The word "reflexivity" marks the lines to keep; find each one in the data and copy it.
[[ EXERCISE INPUT, beginning ]]
(** X11 — get_books on a listing page whose fetch and extraction go well
    and whose detail pages all go well: it returns the records in the
    order of the links; it requests the listing page itself once and
    without a delay (the detail pages are requested inside the tasks);
    every detail task is pulled and started exactly once, in the order
    of the links; and the batched scheduler samples one delay per batch
    of 10, the ceiling of k/10 for k links: none for a page without
    books. *)
Theorem X11_get_books_batches
    (pick early : list (coroutine book) -> nat)
    (http_get : string -> result string)
    (select_one find find_class : string -> string -> option tag)
    (find_all_class : string -> string -> list tag)
    (urljoin : string -> string -> result string) (fuel : nat) (url : string)
    (links : list string) (record : string -> book) :
  bind_result (http_get url) (scrape_book_links find_all_class urljoin) =
  Done links ->
  (forall link, In link links ->
     bind_result (http_get link)
       (scrape_book_details select_one find find_class) =
     Done (record link)) ->
  length links < fuel ->
  let run := get_books pick early http_get select_one find find_class
               find_all_class urljoin fuel url initial in
  fst run = Returned (map record links) /\
  gets (trace (snd run)) = [url] /\
  next_ids (trace (snd run)) = seq 0 (length links) /\
  start_ids (trace (snd run)) = seq 0 (length links) /\
  samples (trace (snd run)) = (length links + 9) / 10.
Proof.
  intros Hl Hd Hf run. subst run. unfold initial.
  rewrite (@get_books_returns pick early http_get select_one find find_class
             find_all_class urljoin fuel url links record [] Hl Hd Hf).
  cbn [fst snd trace app]. unfold page_segment.
  change (Z.to_nat BATCH_SIZE) with 10.
  set (tasks := detail_tasks pick early http_get select_one find find_class
                  links).
  destruct (@counted_flat_map book (utils_batch pick early SLEEP_TIME)
              (chunks 10 tasks) (utils_counted pick early SLEEP_TIME))
    as (H1 & H2 & H3 & H4).
  set (t := flat_map (segment (utils_batch pick early SLEEP_TIME))
              (chunks 10 tasks)) in *.
  change (gets (EvGet url :: t)) with (url :: gets t).
  change (next_ids (EvGet url :: t)) with (next_ids t).
  change (start_ids (EvGet url :: t)) with (start_ids t).
  change (samples (EvGet url :: t)) with (samples t).
  rewrite H1, H2, H3, H4.
  rewrite chunks_concat by lia. rewrite chunks_length by lia.
  unfold tasks. rewrite detail_tasks_ids, detail_tasks_length.
  replace (length links + 10 - 1) with (length links + 9) by lia.
  repeat split; reflexivity.
Qed.

Lemma X11_witness :
  length (demo_links 1) < 3 /\
  samples (trace (snd (get_books demo_book_pick demo_book_early demo_get
                         demo_select_one demo_select_one demo_find_class
                         demo_find_all_class demo_urljoin 3 (URL_format 1)
                         initial))) = (length (demo_links 1) + 9) / 10.
Proof.
  split; [simpl; lia|].
  refine (proj2 (proj2 (proj2 (proj2
    (@X11_get_books_batches demo_book_pick demo_book_early demo_get
       demo_select_one demo_select_one demo_find_class demo_find_all_class
       demo_urljoin 3 (URL_format 1) (demo_links 1) demo_record
       eq_refl _ _))))).
  - intros link [<- | [<- | []]]; reflexivity.
  - simpl; lia.
Defined.

(** X12 — main, when every page goes well: get_books requests the
    listing pages 1..50 once each and in this order; the detail tasks
    are started page by page, each page's tasks once each and in the
    order of its links; and the delays sampled by the two schedulers are
    one per listing page plus one per batch of 10 detail tasks, that is
    the sum over the pages of 1 + ceiling(k/10) for a page with k
    links. *)
Theorem X12_main_requests_and_delays
    (pick early : list (coroutine book) -> nat)
    (http_get : string -> result string)
    (select_one find find_class : string -> string -> option tag)
    (find_all_class : string -> string -> list tag)
    (urljoin : string -> string -> result string) (fuel : nat)
    (links : nat -> list string) (record : string -> book) :
  (forall i, In i (seq 1 50) ->
     bind_result (http_get (URL_format i))
       (scrape_book_links find_all_class urljoin) = Done (links i)) ->
  (forall i link, In i (seq 1 50) -> In link (links i) ->
     bind_result (http_get link)
       (scrape_book_details select_one find find_class) =
     Done (record link)) ->
  (forall i, In i (seq 1 50) -> length (links i) < fuel) ->
  let run := main pick early http_get select_one find find_class
               find_all_class urljoin fuel initial in
  gets (trace (snd run)) = map URL_format (seq 1 50) /\
  start_ids (trace (snd run)) =
    flat_map (fun i => seq 0 (length (links i))) (seq 1 50) /\
  samples (trace (snd run)) =
    list_sum (map (fun i => 1 + (length (links i) + 9) / 10) (seq 1 50)).
Proof.
  intros Hl Hd Hf run. subst run.
  rewrite (@main_returns pick early http_get select_one find find_class
             find_all_class urljoin fuel links record Hl Hd Hf).
  cbn [snd trace].
  change (page_segment pick early)
    with (segment (utils_batch pick early SLEEP_TIME)).
  rewrite gets_app, start_ids_app, samples_app.
  set (tasks := fun i => detail_tasks pick early http_get select_one find
                           find_class (links i)).
  assert (Hn : 1 <= Z.to_nat BATCH_SIZE) by (cbn; lia).
  destruct (@pages_counts (utils_batch pick early SLEEP_TIME) SLEEP_TIME
              tasks (Z.to_nat BATCH_SIZE) (seq 1 50)
              (utils_counted pick early SLEEP_TIME)) as (H1 & H2).
  assert (H3 := @pages_starts (utils_batch pick early SLEEP_TIME) SLEEP_TIME
                  tasks (Z.to_nat BATCH_SIZE) (seq 1 50)
                  (utils_counted pick early SLEEP_TIME) Hn).
  unfold tasks in H1, H2, H3. rewrite H1, H2, H3.
  change (gets [EvToCsv (flat_map (fun i => map record (links i))
                           (seq 1 50))]) with (@nil string).
  change (start_ids [EvToCsv (flat_map (fun i => map record (links i))
                                (seq 1 50))]) with (@nil nat).
  change (samples [EvToCsv (flat_map (fun i => map record (links i))
                              (seq 1 50))]) with 0.
  rewrite !app_nil_r, Nat.add_0_r. repeat split.
  - apply flat_map_ext. intros i. apply detail_tasks_ids.
  - f_equal. apply map_ext. intros i.
    change (Z.to_nat BATCH_SIZE) with 10.
    rewrite chunks_length by lia. rewrite detail_tasks_length.
    replace (length (links i) + 10 - 1) with (length (links i) + 9) by lia.
    reflexivity.
Qed.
[[ EXERCISE INPUT, end ]]
_WRITTEN RESPONSE_
  repeat split; reflexivity.
  - intros link [<- | [<- | []]]; reflexivity.
    reflexivity.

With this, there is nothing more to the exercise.